Morse spent much of his time in Seattle on the DL, and that didn't change when he got to Washington, but what did change was he got a chance to play when healthy. In 2009 Michael Morse debuted as a National towards the end of the season and showed some power but not much plate discipline or contact skills with a .250/.291/.481 batting line in 55 plate appearances. It was a small sampling, but the Nationals at that time were so bereft of talent it was enough to earn Morse an invite to Spring Training in 2010 where he won a job platooning with Willie Harris in the Nats outfield.  

Unfortunately for Morse the injury bug soon reared its ugly head and he hit the DL with an ankle injury. Once he returned from the DL Morse was a monster. From May 16 to the end of the season Morse hit .292/.355/.527 becoming the Nats permanent right fielder and replacing Josh Willingham full time in left when he was lost for the season in August. Jim Riggleman and others in the Nationals organization questioned if Morse should be a starter because they thought he would struggle against tough right handed pitching, but in 2010 he hit right handers (.287/.340/.466) well and left handers (.295/.374/.625) spectacular.  

Heading into the 2011 off-season there was no question the Morse could hit.
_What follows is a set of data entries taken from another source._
(** * base-checkin: the check-in ledger, the streak and the wallet provider

    A shallow embedding of the decision logic of [game.js].  The script
    exists in three revisions; they share the ledger and the streak word for
    word and differ in how the host frame and its wallet are found.  The
    embedding follows the current revision and adds the frame detection of
    the earlier one ([detectMiniApp]).  These parts are modelled:
    - the date and streak arithmetic: [getTodayString],
      [getYesterdayString], [calculateStreak];
    - the ledger kept in [localStorage]: [getUserData], [saveCheckIn],
      [handleCheckIn];
    - the choice of the signing backend: [detectFarcasterFrame],
      [getFarcasterProvider], [getProvider];
    - the signed message: [toHex];
    - what the screens show: [formatAddress], [renderCalendar],
      [updateDashboard], [showProfileScreen];
    - the session: [init], [handleConnect], [handleDisconnect].

    Conventions of the embedding:
    - a JavaScript string is a [string], a sequence of code units below
      256; [Array.prototype.sort] without a comparator orders strings by
      code unit, which is [String.le]; where larger code units matter
      ([toHexUnits]) a string is the list of its code units;
    - a date object is its time value in milliseconds, computed from the
      calendar date as ECMAScript does ([DayFromYear], [MakeDay]);
    - a JavaScript object used as a dictionary is a [gmap string _]; the
      names every object inherits ([inheritedName]) are neither wallet
      addresses nor dates, and a lookup of the map stands for the property
      lookup of the script on every other key;
    - the system clock, the browser window, the host SDK and the wallet are
      read through small records that are passed explicitly;
    - an exception is a value of [Error], threaded through [result]. *)

From Stdlib Require Import ZArith Lia Ascii String List Sorting.Sorted.
From stdpp Require Import base decidable option list sorting strings gmap.

Local Open Scope Z_scope.

(** ** Calendar dates as the ECMAScript date objects see them *)

Module Dates.

(** A calendar date: what [toISOString] prints before the [T]. *)
Record Civil := mkCivil { year : Z; month : Z; day : Z }.

#[global] Instance Civil_eq_dec : EqDecision Civil.
Proof. solve_decision. Defined.

Definition msPerDay : Z := 1000 * 60 * 60 * 24.

(** ECMAScript [DaysInYear], as a leap-year test. *)
Definition InLeapYear (y : Z) : bool :=
  (y mod 4 =? 0) && (negb (y mod 100 =? 0) || (y mod 400 =? 0)).

(** ECMAScript [DayFromYear]: the day number of 1 January of year [y]. *)
Definition DayFromYear (y : Z) : Z :=
  365 * (y - 1970) + (y - 1969) / 4 - (y - 1901) / 100 + (y - 1601) / 400.

Definition DaysInMonth (y m : Z) : Z :=
  match m with
  | 1 | 3 | 5 | 7 | 8 | 10 | 12 => 31
  | 4 | 6 | 9 | 11 => 30
  | 2 => if InLeapYear y then 29 else 28
  | _ => 0
  end.

(** Day within the year on which month [m] (1 to 12) starts. *)
Definition MonthStart (y m : Z) : Z :=
  let leap := if InLeapYear y then 1 else 0 in
  match m with
  | 1 => 0
  | 2 => 31
  | 3 => 59 + leap
  | 4 => 90 + leap
  | 5 => 120 + leap
  | 6 => 151 + leap
  | 7 => 181 + leap
  | 8 => 212 + leap
  | 9 => 243 + leap
  | 10 => 273 + leap
  | 11 => 304 + leap
  | _ => 334 + leap
  end.

(** ECMAScript [MakeDay] for a year and a month in range; the day of the
    month may be any number, as [setDate] needs it. *)
Definition MakeDay (c : Civil) : Z :=
  DayFromYear (year c) + MonthStart (year c) (month c) + (day c - 1).

(** ECMAScript [Day] and [TimeWithinDay] of a time value. *)
Definition Day (t : Z) : Z := t / msPerDay.

Definition TimeWithinDay (t : Z) : Z := t mod msPerDay.

(** Counts the year up while the next year starts on or before day [n]. *)
Fixpoint yearSearch (fuel : nat) (y n : Z) : Z :=
  match fuel with
  | O => y
  | S fuel' => if DayFromYear (y + 1) <=? n then yearSearch fuel' (y + 1) n else y
  end.

(** ECMAScript [YearFromTime] on day numbers: the last year that starts on
    or before day [n], reached from an estimate that lies at most 32 years
    below it for the years 0000 to 9999. *)
Definition YearFromDay (n : Z) : Z :=
  yearSearch 32 (if n <? 0 then 1970 + n / 365 else 1970 + n / 366) n.

(** ECMAScript [MonthFromTime], with months counted from 1, from the day
    within the year. *)
Definition MonthFromDay (y doy : Z) : Z :=
  if doy <? MonthStart y 2 then 1
  else if doy <? MonthStart y 3 then 2
  else if doy <? MonthStart y 4 then 3
  else if doy <? MonthStart y 5 then 4
  else if doy <? MonthStart y 6 then 5
  else if doy <? MonthStart y 7 then 6
  else if doy <? MonthStart y 8 then 7
  else if doy <? MonthStart y 9 then 8
  else if doy <? MonthStart y 10 then 9
  else if doy <? MonthStart y 11 then 10
  else if doy <? MonthStart y 12 then 11
  else 12.

(** The calendar date of day number [n]: [YearFromTime], [MonthFromTime]
    and [DateFromTime] together. *)
Definition civilFromDay (n : Z) : Civil :=
  let y := YearFromDay n in
  let doy := n - DayFromYear y in
  let m := MonthFromDay y doy in
  mkCivil y m (doy - MonthStart y m + 1).

(** The days of the years 0000 to 9999, whose year prints as four digits. *)
Definition printableDay (n : Z) : bool :=
  (DayFromYear 0 <=? n) && (n <? DayFromYear 10000).

(** The dates that a date-only ISO string of ten characters can denote. *)
Definition valid_civil (c : Civil) : bool :=
  (0 <=? year c) && (year c <=? 9999) &&
  (1 <=? month c) && (month c <=? 12) &&
  (1 <=? day c) && (day c <=? DaysInMonth (year c) (month c)).

(** The order of the calendar: year, then month, then day. *)
Definition civil_compare (c1 c2 : Civil) : comparison :=
  match year c1 ?= year c2 with
  | Eq => match month c1 ?= month c2 with
          | Eq => day c1 ?= day c2
          | r => r
          end
  | r => r
  end.

(** The extra day of a leap year. *)
Definition leapDay (y : Z) : Z := if InLeapYear y then 1 else 0.

(** *** Printing: the date part of [toISOString] *)

Definition digitChar (d : Z) : ascii := ascii_of_N (48 + Z.to_N d).

Definition pad2 (n : Z) (rest : string) : string :=
  String (digitChar (n / 10)) (String (digitChar (n mod 10)) rest).

Definition pad4 (n : Z) (rest : string) : string :=
  String (digitChar (n / 1000)) (String (digitChar (n / 100 mod 10))
    (String (digitChar (n / 10 mod 10)) (String (digitChar (n mod 10)) rest))).

(** [d.toISOString().split('T')[0]] for a date in the years 0000 to 9999. *)
Definition isoDate (c : Civil) : string :=
  pad4 (year c) (String "-" (pad2 (month c) (String "-" (pad2 (day c) EmptyString)))).

(** [new Date(t).toISOString().split('T')[0]]. *)
Definition toISODate (t : Z) : string := isoDate (civilFromDay (Day t)).

(** *** Parsing: [new Date(s)] on the date-only ISO form *)

Definition digitValue (a : ascii) : option Z :=
  let n := N_of_ascii a in
  if ((48 <=? n) && (n <=? 57))%N then Some (Z.of_N n - 48) else None.

(** The fields of a string of the shape [YYYY-MM-DD]; [None] for a month or
    a day out of range, on which [Date.parse] answers [NaN], and for the
    strings of any other shape, which the ledger never holds. *)
Definition parseCivil (s : string) : option Civil :=
  match s with
  | String y3 (String y2 (String y1 (String y0 (String h1
      (String m1 (String m0 (String h2 (String d1 (String d0 EmptyString))))))))) =>
      if Ascii.eqb h1 "-" && Ascii.eqb h2 "-" then
        y3 ← digitValue y3; y2 ← digitValue y2; y1 ← digitValue y1; y0 ← digitValue y0;
        m1 ← digitValue m1; m0 ← digitValue m0;
        d1 ← digitValue d1; d0 ← digitValue d0;
        let c := mkCivil (1000 * y3 + 100 * y2 + 10 * y1 + y0)
                         (10 * m1 + m0) (10 * d1 + d0) in
        if valid_civil c then Some c else None
      else None
  | _ => None
  end.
The big question was where would he play, and when the Nationals lost Adam Dunn to the White Sox that opened up first base for Morse. There was some reluctance on the Nationals part to make it his permanent home as Morse had not played the position much in his career. Instead of handing the job to Morse the Nationals went out and signed Adam LaRoche, but the trade of Josh Willingham to the A's gave Morse a home in left field.

April of 2011 was not kind to Michael Morse as he hit just .211/.253/.268. Morse's bad April got lost in the shuffle a bit as Ryan Zimmerman got injured on April 9th in New York and the big free agent signings of Jayson Werth and Adam LaRoche were both under-performing. The issue with Adam LaRoche had more to do with a torn labrum he was attempting to play through than anything else and on May 21 he informed the team he could no longer play through the injury and was doing more harm than good by continuing to force himself onto the field.  

That was the moment Morse seized the spotlight. He was put at first base and not only produced, but was arguably the MVP of the 2011 Nationals. From May 22 on he hit .313/.377/.595. It was an amazing season on the field, but what made it even better is Michael Morse was a personality off the field. It all started innocently enough. Pro-athletes had started to use the phrase, "Beast Mode," to celebrate their accomplishments. There is some debate where it started, but most trace its roots back the Marshawn Lynch of the Seattle Seahawks. The phrase "Beast Mode" then became popular enough for the company 22 Fresh to put it on a t-shirt. T-shirts that happened to be quite popular with Nationals short stop Ian Desmond, and so when Morse was struggling in April Desmond gifted him one of these shirts, and when Morse started hitting in May he wore the shirt in a post-game press conference.  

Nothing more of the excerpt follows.